There is a catch, though.
You are limited to 1,50,000 in total exemption through Section 80C investments. You can deduct an additional 50,000 by including NPS investments (Section 80CCD), bringing your overall deduction to 2 lakhs. The two lakh exemption—is it sufficient?
Various Tax Saving Investments Other than 80C
You might also think about donating to save on taxes. You can contribute to several relief funds, such as the PM Relief Fund, the Funds for Control of Drug Abuse, and the Clean Ganges Fund, or you can give voluntarily to NGOs that have been approved. According to Section 80G of the Income Tax Act, all these donations are exempt from taxation.
Interest on education loans
This benefit is available to you if you have taken out a student loan to pay for your higher education or the education of your spouse or children. You can subtract the interest component of your student loan from your overall taxable income.
The amount of the deduction under section 80E is unlimited. However, from the time you begin repaying the loan, this benefit is only available for 8 years.
Life Insurance Plans
Your life insurance plan may contain further suggestions for tax reduction beyond section 80C. All proceeds from a life insurance plan received upon maturity, surrender, or the policyholder’s death are tax-free under section 10(10D).
This includes the assured amount, any bonuses received, and any returned premiums.
Health Insurance Plans
The Section 80D tax-rebate provision also includes a provision for health checkup costs. You may get a tax exemption on such charges up to 5,000 each.
This exemption includes the Rs 25,000 health insurance rebate. This indicates that those who have claimed Rs 5,000 for medical checkup expenses are qualified for a Rs 20,000 premium charge rebate.

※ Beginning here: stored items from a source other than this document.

(** Another vendor's advertisement, one too short, or not HAP's regular type. *)
Inductive unrelated_advert : Advertisement -> Prop :=
| unrelated_none dev : unrelated_advert {| adv_manufacturer := None; adv_device := dev |}
| unrelated_vendor company data dev :
    company <> APPLE_COMPANY_ID -> unrelated_advert {| adv_manufacturer := Some (company, data); adv_device := dev |}
| unrelated_short company data dev :
    length data < 15 -> unrelated_advert {| adv_manufacturer := Some (company, data); adv_device := dev |}
| unrelated_type company data dev :
    head data <> Some x06 -> unrelated_advert {| adv_manufacturer := Some (company, data); adv_device := dev |}.

(** What a browse hears of the accessories [ds]: each at least once, among unrelated events. *)
Definition browse_hears `{Base64Engine} (ds : list DiscoveredAccessory) (events : list ServiceEvent) : Prop :=
  (forall ev, ev ∈ events -> unrelated ev \/
     exists d addrs port, d ∈ ds /\ ev = announce_ip d addrs port /\ reached_at addrs port (da_addr d)) /\
  (forall d, d ∈ ds -> exists addrs port, announce_ip d addrs port ∈ events /\ reached_at addrs port (da_addr d)).

Definition scan_hears (ds : list DiscoveredBleAccessory) (advs : list Advertisement) : Prop :=
  (forall adv, adv ∈ advs -> unrelated_advert adv \/ exists d, d ∈ ds /\ adv = advertise d) /\
  (forall d, d ∈ ds -> advertise d ∈ advs).

(** * Lemmas *)

(** ** Numbers and names *)

Lemma decimal_ascii n : (0 <= n)%Z -> decimal n = Zbyte <$> to_decimal n /\ is_ascii (decimal n).
Proof.
  intros Hn. pose proof (to_decimal_digits n Hn) as Hd.
  assert (decimal n = Zbyte <$> to_decimal n) as He.
  { unfold decimal. apply utf8_encode_small. eapply Forall_impl; [exact Hd|]. simpl. lia. }
  split; [done|]. rewrite He. apply Forall_fmap. eapply Forall_impl; [exact Hd|]. intros c Hc. simpl in *.
  rewrite byteZ_Zbyte_small by lia. lia.
Qed.

Lemma parse_decimal n : in_u 64 n -> parse_u64 (decimal n) = Some n.
Proof.
  intros [Hn Hm]. destruct (decimal_ascii n Hn) as [He Ha]. unfold parse_u64.
  rewrite from_utf8_lossy_ascii by done. pose proof (to_decimal_digits n Hn) as Hd.
  replace (byteZ <$> decimal n) with (to_decimal n).
  2:{ rewrite He, <- list_fmap_compose. symmetry. apply fmap_fixed. eapply Forall_impl; [exact Hd|].
      intros c Hc. simpl in *. by rewrite byteZ_Zbyte_small by lia. }
  rewrite trim_no_space; [apply from_str_radix_to_decimal; lia|].
  assert (forall c, c ∈ to_decimal n -> is_whitespace c = false) as Hw.
  { rewrite Forall_forall in Hd. intros c Hc. specialize (Hd c Hc). simpl in Hd. unfold is_whitespace.
    repeat (rewrite ?(proj2 (Z.eqb_neq _ _)), ?(proj2 (Z.leb_gt _ _)) by lia).
    destruct (Z.leb_spec 9 c), (Z.leb_spec c 13); try lia; simpl;
    repeat (rewrite (proj2 (Z.eqb_neq _ _)) by lia); simpl; destruct (Z.leb_spec 0x2000 c); try lia; done. }
  split; intros c s' Hs; apply Hw; rewrite Hs; set_solver.
Qed.

Lemma instance_name_of name : last name <> Some x2e -> instance_name (name ++ str "." ++ HAP_SERVICE_TYPE) = name.
Proof.
  intros Hl. unfold instance_name, strip_suffix.
  replace (length _ - _) with (length (name ++ str ".")) by (rewrite !length_app; simpl; lia).
  rewrite app_assoc, drop_app_length, bool_decide_true, take_app_length by done.
  unfold trim_end_byte. rewrite reverse_app. change (reverse (str ".")) with [x2e]. cbn [app].
  rewrite bool_decide_true by done. destruct (reverse name) as [|b s] eqn:Hr.
  - apply (f_equal reverse) in Hr. by rewrite reverse_involutive in Hr.
  - rewrite bool_decide_false.
    + by rewrite <- Hr, reverse_involutive.
    + intros ->. apply Hl. apply (f_equal reverse) in Hr. rewrite reverse_involutive, reverse_cons in Hr.
      by rewrite Hr, last_snoc.
Qed.

(** ** Announcements are read back *)

Lemma resolved_announced `{Base64Laws} d addrs port info :
  ip_ok d -> announce_ip d addrs port = ServiceResolved info -> pick_addr is_ipv4 info = Some (da_addr d) ->
  resolved (ServiceResolved info) = Some d.
Proof.
  intros (Hcn & Hci & Hsh & Hname) Hi Hp. unfold resolved. rewrite Hp. cbn [mbind option_bind].
  injection Hi as <-. cbn [rs_fullname].
  set (txt := txt_of _).
  assert (txt !! str "id" = Some (da_id d) /\ txt !! str "c#" = Some (decimal (da_config_number d)) /\
    txt !! str "ci" = Some (decimal (da_category d)) /\
    txt !! str "sf" = Some (decimal (if da_paired d then 0 else 1)) /\
    txt !! str "sh" = (fun h => utf8_encode (b64_encode h)) <$> da_setup_hash d) as (Hid & Hc & Ht & Hsf & Hs).
  { unfold txt, txt_of. cbn [rs_properties].
    destruct (da_setup_hash d); cbn [app foldl fst snd fmap option_fmap option_map]; split_and!;
      repeat first [by rewrite lookup_insert_eq | rewrite lookup_insert_ne by done]; by rewrite lookup_empty. }
  unfold parse_txt, parse_num. rewrite Hid, Hc, Ht, Hsf, Hs. cbn [ok_or mbind result_bind].
  rewrite !parse_decimal by (unfold in_u in *; destruct (da_paired d); lia). cbn [ok_or mbind result_bind].
  unfold checked_u. rewrite !(proj2 (Z.ltb_lt _ _)) by (unfold in_u in *; lia). cbn [mbind result_bind].
  rewrite instance_name_of by done.
  destruct d as [id name addr paired cat cn sh]. cbn [da_id da_name da_addr da_paired da_category da_config_number da_setup_hash] in *.
  f_equal. f_equal; [by destruct paired|]. destruct sh as [h|]; [|done]. cbn [fmap option_fmap option_map mbind option_bind].
  rewrite b64_roundtrip. cbn in Hsh. by rewrite Hsh.
Qed.

Lemma find_ipv4_none addrs : Forall (fun ip => exists o, ip = IpV6 o) addrs -> List.find is_ipv4 addrs = None.
Proof. by induction 1 as [|ip addrs [o ->] _ IH]. Qed.

Lemma reached_picked addrs port a fullname props : reached_at addrs port a ->
  pick_addr is_ipv4 {| rs_fullname := fullname; rs_properties := props; rs_addresses := addrs; rs_port := port |} = Some a.
Proof.
  unfold pick_addr. cbn [rs_addresses rs_port]. intros [before o after -> Hb|o rest -> Hr].
  - assert (List.find is_ipv4 (before ++ IpV4 o :: after) = Some (IpV4 o)) as ->; [|done].
    by induction Hb as [|ip before [o' ->] _ IH].
  - cbn [List.find is_ipv4]. by rewrite find_ipv4_none.
Qed.

Lemma resolved_at `{Base64Laws} d addrs port :
  ip_ok d -> reached_at addrs port (da_addr d) -> resolved (announce_ip d addrs port) = Some d.
Proof. intros Hok Hr. eapply resolved_announced; [done|reflexivity|]. by apply reached_picked. Qed.

Lemma txt_missing (props : list (bytes * bytes)) (key : bytes) (m : gmap bytes bytes) :
  key ∉ props.*1 -> foldl (fun m p => <[p.1 := p.2]> m) m props !! key = m !! key.
Proof.
  revert m. induction props as [|[k v] props IH]; intros m Hk; [done|]. cbn [foldl fst snd].
  rewrite IH by set_solver. apply lookup_insert_ne. set_solver.
Qed.

Lemma unrelated_resolved `{Base64Engine} ev : unrelated ev -> resolved ev = None.
Proof.
  intros [|info Hid|info Ha]; [done| |].
  - cbn. destruct (pick_addr is_ipv4 info) as [addr|]; [|done]. cbn. unfold parse_txt.
    assert (txt_of info !! str "id" = None) as -> by (unfold txt_of; by rewrite txt_missing). done.
  - cbn. unfold pick_addr. by rewrite Ha.
Qed.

Under this clause, interest payments on a mortgage may be excluded from income tax calculations. Providing the construction is finished within five years of the loan tenure, a maximum of 2 Lakh can be obtained as a tax break on the interest rate if the house is bought for residential use.
There is no tax due on the interest portion of the mortgage if you decide to rent out the property you just bought.
House Rent Allowance
Tax benefits are available under Section 80GG for self-employed and salaried individuals who do not receive HRA as part of their pay but rent housing. Such taxpayers are eligible for a tax deduction on the rent they pay for housing, up to a monthly maximum of Rs 5,000, a yearly cap of 25% of one’s total income, or a maximum of 10% of one’s total revenue, whichever is lower.
Income From Deposits
Deposit interest income is eligible for a deduction from one’s gross total income under Section 80TTB of the Income Tax Act. The annual maximum allowed under section 80 TTB is Rs 50,000. Notably, senior individuals are not eligible for the advantage of section 80TTA, which permits a deduction of the investment earnings from a savings account (up to Rs 10,000).
That summarises the main points of tax savings options besides section 80C. Make sure you take advantage of the benefits offered by any of these assets or costs that you already have. Alternatively, if your 80C maximum has been reached, you can invest in many other options to receive further tax benefits.